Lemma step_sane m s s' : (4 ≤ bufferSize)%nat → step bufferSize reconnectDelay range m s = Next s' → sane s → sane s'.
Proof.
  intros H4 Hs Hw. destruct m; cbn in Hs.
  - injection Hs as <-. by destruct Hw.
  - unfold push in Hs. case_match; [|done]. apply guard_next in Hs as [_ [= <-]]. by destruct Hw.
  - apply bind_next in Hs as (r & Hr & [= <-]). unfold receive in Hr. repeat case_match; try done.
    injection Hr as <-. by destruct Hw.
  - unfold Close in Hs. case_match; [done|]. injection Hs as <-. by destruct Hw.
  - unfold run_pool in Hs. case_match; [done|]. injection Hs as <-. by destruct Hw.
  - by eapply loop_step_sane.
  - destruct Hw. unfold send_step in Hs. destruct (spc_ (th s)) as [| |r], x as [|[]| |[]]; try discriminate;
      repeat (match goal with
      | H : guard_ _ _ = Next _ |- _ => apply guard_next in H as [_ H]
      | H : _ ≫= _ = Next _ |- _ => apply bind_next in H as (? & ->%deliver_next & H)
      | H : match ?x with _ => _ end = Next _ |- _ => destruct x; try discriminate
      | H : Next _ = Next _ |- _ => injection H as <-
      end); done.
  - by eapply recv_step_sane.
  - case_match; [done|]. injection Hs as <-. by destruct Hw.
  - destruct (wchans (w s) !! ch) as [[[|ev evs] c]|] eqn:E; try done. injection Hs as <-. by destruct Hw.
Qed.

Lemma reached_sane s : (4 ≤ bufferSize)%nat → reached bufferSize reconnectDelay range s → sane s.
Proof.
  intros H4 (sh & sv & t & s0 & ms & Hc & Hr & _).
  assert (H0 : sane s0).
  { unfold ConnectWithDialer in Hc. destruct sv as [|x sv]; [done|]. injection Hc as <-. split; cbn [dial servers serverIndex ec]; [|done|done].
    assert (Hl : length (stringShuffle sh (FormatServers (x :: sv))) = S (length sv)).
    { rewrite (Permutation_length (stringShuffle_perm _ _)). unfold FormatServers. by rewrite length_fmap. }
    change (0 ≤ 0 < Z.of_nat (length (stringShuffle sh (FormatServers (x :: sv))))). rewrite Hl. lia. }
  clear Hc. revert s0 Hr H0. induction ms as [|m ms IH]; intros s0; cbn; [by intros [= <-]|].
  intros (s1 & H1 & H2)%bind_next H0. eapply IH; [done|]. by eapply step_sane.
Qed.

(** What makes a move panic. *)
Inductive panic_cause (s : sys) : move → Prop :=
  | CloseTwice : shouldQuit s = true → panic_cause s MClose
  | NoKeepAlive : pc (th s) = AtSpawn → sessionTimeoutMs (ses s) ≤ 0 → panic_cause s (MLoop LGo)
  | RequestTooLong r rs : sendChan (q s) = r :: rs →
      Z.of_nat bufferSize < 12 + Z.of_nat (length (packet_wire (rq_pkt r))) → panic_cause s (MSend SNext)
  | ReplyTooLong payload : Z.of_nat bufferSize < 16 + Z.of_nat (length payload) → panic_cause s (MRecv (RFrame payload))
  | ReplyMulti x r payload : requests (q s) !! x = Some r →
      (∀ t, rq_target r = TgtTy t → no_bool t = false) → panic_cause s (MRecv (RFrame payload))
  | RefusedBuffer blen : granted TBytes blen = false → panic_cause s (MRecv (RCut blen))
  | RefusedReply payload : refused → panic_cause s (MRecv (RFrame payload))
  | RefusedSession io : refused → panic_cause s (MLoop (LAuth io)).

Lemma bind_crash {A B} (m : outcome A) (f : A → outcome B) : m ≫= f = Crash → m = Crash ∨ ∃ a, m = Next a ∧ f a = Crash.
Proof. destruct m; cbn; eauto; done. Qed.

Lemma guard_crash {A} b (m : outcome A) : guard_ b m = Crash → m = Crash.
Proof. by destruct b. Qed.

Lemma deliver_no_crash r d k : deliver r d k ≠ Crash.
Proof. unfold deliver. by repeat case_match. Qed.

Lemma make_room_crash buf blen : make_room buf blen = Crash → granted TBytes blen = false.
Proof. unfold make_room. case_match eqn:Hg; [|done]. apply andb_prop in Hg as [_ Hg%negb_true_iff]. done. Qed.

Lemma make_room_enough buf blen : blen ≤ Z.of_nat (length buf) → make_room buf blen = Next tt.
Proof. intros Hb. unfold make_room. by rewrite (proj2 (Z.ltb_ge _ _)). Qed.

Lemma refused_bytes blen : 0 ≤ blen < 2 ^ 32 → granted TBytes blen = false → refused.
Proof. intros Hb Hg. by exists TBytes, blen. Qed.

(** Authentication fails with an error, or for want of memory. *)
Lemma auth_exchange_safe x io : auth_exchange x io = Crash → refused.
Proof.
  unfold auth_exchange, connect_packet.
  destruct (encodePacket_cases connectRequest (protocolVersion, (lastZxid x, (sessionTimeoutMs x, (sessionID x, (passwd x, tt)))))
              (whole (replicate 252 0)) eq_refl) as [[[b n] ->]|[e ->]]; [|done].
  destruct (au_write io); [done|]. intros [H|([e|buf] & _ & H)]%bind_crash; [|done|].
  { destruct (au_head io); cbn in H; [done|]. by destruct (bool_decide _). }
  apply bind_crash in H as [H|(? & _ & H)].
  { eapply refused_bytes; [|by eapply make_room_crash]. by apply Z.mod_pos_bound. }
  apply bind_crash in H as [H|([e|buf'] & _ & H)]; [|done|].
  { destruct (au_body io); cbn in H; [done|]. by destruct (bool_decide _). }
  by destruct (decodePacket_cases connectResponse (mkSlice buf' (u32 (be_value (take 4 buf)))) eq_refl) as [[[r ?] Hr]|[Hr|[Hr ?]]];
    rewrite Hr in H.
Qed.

*Task brief*.
Above are the records; repeat exactly the lines from the one holding "Lemma reached_sane s" down to the one holding "assert (H0 : sane s0).", end lines included.

*Task answer*.
Lemma reached_sane s : (4 ≤ bufferSize)%nat → reached bufferSize reconnectDelay range s → sane s.
Proof.
  intros H4 (sh & sv & t & s0 & ms & Hc & Hr & _).
  assert (H0 : sane s0).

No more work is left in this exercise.